START DATA PROVIDED
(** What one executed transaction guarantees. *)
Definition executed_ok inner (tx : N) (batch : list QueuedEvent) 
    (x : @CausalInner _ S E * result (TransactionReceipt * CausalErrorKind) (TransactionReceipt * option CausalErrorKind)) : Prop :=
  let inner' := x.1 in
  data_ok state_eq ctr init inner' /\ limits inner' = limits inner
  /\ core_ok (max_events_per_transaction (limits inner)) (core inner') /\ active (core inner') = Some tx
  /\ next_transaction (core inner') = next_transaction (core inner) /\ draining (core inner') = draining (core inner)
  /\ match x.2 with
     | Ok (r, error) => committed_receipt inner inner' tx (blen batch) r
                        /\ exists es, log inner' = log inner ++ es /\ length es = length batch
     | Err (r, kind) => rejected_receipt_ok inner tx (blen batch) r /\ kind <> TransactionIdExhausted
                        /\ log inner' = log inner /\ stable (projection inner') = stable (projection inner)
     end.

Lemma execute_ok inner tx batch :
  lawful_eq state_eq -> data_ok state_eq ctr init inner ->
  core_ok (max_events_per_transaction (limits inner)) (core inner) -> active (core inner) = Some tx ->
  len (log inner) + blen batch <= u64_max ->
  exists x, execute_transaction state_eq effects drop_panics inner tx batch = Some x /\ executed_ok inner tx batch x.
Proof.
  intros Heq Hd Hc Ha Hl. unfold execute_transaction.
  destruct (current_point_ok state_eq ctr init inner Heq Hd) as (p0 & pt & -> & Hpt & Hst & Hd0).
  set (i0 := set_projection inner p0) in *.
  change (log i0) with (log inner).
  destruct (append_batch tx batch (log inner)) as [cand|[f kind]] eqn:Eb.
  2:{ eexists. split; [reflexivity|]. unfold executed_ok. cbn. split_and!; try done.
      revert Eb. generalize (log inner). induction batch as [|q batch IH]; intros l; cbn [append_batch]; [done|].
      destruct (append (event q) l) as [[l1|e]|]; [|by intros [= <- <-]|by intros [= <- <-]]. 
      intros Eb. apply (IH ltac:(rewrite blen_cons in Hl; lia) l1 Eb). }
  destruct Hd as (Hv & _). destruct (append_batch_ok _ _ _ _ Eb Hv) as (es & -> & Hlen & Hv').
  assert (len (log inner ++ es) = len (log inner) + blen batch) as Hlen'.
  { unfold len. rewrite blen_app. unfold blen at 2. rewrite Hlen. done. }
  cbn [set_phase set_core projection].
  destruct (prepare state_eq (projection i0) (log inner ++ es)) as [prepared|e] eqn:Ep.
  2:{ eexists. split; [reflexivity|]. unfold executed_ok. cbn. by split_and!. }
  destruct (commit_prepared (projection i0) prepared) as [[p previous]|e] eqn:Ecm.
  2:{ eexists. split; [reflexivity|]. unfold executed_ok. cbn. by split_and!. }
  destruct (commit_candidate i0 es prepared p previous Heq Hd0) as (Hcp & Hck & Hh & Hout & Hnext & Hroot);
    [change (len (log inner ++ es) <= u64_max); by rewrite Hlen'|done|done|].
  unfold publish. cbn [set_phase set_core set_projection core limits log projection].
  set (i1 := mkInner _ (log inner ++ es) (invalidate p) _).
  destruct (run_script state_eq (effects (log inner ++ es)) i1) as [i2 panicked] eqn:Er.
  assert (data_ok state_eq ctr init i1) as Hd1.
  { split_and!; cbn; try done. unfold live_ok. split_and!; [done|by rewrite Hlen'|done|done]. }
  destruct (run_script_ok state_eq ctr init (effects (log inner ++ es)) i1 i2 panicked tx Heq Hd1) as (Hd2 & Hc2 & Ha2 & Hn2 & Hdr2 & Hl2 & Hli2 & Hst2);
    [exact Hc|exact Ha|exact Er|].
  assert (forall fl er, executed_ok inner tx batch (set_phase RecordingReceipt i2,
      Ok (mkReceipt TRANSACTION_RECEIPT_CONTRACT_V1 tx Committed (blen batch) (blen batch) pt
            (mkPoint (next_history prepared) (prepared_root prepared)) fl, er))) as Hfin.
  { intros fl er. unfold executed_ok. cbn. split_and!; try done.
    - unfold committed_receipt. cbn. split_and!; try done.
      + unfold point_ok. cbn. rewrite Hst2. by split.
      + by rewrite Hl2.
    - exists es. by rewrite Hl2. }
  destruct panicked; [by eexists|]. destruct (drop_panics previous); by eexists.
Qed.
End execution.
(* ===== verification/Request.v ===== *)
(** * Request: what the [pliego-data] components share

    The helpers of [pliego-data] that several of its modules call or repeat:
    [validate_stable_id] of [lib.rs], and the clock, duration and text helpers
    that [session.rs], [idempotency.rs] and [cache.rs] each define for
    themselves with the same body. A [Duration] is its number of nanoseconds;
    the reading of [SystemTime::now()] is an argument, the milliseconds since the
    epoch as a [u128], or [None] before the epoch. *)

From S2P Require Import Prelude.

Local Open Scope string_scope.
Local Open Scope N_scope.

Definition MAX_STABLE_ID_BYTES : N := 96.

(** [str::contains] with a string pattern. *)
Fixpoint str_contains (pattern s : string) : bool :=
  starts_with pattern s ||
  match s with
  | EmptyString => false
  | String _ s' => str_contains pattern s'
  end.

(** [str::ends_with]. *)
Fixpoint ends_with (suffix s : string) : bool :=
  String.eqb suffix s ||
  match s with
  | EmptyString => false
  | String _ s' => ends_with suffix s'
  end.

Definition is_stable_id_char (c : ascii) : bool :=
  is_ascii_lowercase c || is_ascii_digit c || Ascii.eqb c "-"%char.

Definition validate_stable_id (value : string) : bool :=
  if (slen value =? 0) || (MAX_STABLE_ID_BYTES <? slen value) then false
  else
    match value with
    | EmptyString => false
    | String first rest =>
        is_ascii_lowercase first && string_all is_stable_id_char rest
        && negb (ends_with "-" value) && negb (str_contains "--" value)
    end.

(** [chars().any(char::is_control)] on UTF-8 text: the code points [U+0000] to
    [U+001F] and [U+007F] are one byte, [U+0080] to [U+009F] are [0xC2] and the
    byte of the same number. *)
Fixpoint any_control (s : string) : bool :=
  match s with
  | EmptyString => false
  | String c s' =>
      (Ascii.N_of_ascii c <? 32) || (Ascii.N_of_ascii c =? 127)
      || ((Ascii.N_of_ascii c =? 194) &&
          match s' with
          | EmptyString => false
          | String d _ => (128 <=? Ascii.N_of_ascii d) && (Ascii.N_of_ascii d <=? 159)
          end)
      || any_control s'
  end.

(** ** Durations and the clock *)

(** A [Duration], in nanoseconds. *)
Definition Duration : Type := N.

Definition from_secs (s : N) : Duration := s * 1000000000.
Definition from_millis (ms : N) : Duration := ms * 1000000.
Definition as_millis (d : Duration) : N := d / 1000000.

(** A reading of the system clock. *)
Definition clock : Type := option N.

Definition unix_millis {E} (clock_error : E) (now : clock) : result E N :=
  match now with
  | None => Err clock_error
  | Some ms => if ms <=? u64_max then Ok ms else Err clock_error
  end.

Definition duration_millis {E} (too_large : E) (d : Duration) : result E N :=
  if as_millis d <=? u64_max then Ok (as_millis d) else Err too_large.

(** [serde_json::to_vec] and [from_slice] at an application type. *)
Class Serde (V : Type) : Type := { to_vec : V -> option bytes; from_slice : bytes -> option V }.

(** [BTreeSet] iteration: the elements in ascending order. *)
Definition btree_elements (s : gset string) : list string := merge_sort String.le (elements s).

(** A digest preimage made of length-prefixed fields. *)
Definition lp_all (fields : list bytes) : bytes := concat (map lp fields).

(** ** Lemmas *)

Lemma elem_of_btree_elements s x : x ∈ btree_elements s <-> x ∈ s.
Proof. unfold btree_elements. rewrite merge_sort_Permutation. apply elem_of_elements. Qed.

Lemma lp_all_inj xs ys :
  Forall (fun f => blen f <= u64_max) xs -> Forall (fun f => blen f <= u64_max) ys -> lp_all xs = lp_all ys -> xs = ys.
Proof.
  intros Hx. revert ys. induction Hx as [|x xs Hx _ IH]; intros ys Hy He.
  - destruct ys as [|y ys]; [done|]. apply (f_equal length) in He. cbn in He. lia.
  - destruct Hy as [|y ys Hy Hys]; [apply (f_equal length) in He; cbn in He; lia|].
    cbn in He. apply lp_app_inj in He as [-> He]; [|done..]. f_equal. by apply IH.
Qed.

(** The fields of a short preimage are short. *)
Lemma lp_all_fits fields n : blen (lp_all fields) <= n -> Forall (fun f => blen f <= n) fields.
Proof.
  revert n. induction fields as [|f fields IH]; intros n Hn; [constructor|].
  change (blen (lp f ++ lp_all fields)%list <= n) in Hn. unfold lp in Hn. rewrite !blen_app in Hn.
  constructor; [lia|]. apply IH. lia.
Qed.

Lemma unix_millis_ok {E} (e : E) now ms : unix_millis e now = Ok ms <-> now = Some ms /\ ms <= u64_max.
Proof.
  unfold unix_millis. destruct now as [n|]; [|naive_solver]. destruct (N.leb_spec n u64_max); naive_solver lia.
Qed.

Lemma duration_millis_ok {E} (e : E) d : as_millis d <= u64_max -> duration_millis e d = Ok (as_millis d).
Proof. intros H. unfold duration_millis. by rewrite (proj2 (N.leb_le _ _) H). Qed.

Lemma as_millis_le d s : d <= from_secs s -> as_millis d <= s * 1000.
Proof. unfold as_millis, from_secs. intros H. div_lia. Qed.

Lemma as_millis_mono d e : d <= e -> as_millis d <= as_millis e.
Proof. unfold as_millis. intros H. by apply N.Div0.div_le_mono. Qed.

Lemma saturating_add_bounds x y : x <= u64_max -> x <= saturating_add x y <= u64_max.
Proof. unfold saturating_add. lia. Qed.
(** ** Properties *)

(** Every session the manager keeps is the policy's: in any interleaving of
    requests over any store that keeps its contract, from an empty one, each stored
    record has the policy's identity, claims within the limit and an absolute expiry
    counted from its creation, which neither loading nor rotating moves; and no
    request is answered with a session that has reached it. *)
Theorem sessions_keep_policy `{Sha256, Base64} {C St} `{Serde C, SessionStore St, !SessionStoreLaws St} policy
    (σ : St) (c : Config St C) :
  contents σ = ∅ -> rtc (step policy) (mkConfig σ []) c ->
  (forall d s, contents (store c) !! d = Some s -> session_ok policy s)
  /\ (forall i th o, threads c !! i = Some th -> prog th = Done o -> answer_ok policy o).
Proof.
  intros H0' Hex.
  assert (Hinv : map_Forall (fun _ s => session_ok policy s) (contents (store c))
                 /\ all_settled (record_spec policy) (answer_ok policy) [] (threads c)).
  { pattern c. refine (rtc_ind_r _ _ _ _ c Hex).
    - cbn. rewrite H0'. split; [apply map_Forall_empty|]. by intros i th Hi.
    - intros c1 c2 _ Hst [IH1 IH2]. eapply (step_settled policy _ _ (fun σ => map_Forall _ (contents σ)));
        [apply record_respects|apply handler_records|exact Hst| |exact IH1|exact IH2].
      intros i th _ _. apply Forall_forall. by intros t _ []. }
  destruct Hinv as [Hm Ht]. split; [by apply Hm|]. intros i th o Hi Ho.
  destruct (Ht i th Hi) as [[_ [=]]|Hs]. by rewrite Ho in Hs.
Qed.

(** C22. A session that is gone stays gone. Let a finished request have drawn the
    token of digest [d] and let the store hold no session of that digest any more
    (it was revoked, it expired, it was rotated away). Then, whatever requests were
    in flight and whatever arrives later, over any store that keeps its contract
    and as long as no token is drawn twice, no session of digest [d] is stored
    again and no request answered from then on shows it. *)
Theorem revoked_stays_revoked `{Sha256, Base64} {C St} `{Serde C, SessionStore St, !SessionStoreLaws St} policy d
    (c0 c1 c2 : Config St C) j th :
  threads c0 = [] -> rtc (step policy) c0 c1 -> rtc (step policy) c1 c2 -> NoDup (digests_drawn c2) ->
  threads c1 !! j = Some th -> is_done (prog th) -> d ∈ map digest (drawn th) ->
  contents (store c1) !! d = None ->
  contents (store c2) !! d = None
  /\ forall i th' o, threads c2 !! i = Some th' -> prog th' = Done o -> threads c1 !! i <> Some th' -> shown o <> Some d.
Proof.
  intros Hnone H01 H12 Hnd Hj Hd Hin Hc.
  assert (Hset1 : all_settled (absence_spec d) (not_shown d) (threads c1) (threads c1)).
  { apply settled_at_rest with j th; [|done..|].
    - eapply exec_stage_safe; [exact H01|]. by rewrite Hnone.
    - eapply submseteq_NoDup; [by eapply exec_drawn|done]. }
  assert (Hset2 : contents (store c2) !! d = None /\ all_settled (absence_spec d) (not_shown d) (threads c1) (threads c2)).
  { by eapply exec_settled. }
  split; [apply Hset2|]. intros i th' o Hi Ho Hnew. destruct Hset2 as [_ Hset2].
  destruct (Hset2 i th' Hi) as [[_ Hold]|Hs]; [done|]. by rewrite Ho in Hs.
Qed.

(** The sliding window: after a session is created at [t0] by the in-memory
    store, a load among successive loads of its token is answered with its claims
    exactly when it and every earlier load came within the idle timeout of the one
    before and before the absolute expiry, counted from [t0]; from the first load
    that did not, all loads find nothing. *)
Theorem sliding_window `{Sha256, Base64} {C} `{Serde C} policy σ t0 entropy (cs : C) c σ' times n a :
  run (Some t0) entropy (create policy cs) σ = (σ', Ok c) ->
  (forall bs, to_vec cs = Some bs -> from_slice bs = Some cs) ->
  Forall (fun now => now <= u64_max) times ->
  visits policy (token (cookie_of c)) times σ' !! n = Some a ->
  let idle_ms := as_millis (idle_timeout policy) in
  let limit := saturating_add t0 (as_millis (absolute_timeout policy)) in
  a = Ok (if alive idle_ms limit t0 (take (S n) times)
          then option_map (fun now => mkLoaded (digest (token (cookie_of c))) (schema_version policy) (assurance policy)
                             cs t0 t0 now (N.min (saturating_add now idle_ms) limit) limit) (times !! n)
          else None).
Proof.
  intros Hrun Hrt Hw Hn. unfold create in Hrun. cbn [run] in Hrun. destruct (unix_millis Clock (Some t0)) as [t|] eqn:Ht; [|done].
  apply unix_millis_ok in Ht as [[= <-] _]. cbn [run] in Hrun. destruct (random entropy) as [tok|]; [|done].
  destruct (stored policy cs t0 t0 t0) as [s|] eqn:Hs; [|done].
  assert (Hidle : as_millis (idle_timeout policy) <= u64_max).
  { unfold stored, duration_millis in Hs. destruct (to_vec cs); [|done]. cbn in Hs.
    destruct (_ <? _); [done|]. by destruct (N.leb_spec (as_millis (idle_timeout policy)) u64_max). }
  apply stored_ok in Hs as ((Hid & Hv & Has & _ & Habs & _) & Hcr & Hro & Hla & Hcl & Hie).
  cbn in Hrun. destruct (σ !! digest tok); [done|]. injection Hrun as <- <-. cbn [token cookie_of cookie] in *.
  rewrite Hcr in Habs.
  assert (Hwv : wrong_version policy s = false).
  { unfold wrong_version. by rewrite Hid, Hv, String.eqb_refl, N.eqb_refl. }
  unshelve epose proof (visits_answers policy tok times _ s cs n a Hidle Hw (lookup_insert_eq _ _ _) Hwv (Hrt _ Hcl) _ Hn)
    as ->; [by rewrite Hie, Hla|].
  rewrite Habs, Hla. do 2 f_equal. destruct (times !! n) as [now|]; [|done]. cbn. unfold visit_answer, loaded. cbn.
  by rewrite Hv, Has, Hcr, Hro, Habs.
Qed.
END DATA PROVIDED
### ABOUT THIS EXERCISE
Repeat the entries above verbatim, but only from the line that has "Definition clock : Type := option N." down to the line that has "Lemma elem_of_btree_elements s", inclusive.

### PROBLEM SOLUTION
Definition clock : Type := option N.

Definition unix_millis {E} (clock_error : E) (now : clock) : result E N :=
  match now with
  | None => Err clock_error
  | Some ms => if ms <=? u64_max then Ok ms else Err clock_error
  end.

Definition duration_millis {E} (too_large : E) (d : Duration) : result E N :=
  if as_millis d <=? u64_max then Ok (as_millis d) else Err too_large.

(** [serde_json::to_vec] and [from_slice] at an application type. *)
Class Serde (V : Type) : Type := { to_vec : V -> option bytes; from_slice : bytes -> option V }.

(** [BTreeSet] iteration: the elements in ascending order. *)
Definition btree_elements (s : gset string) : list string := merge_sort String.le (elements s).

(** A digest preimage made of length-prefixed fields. *)
Definition lp_all (fields : list bytes) : bytes := concat (map lp fields).

(** ** Lemmas *)

Lemma elem_of_btree_elements s x : x ∈ btree_elements s <-> x ∈ s.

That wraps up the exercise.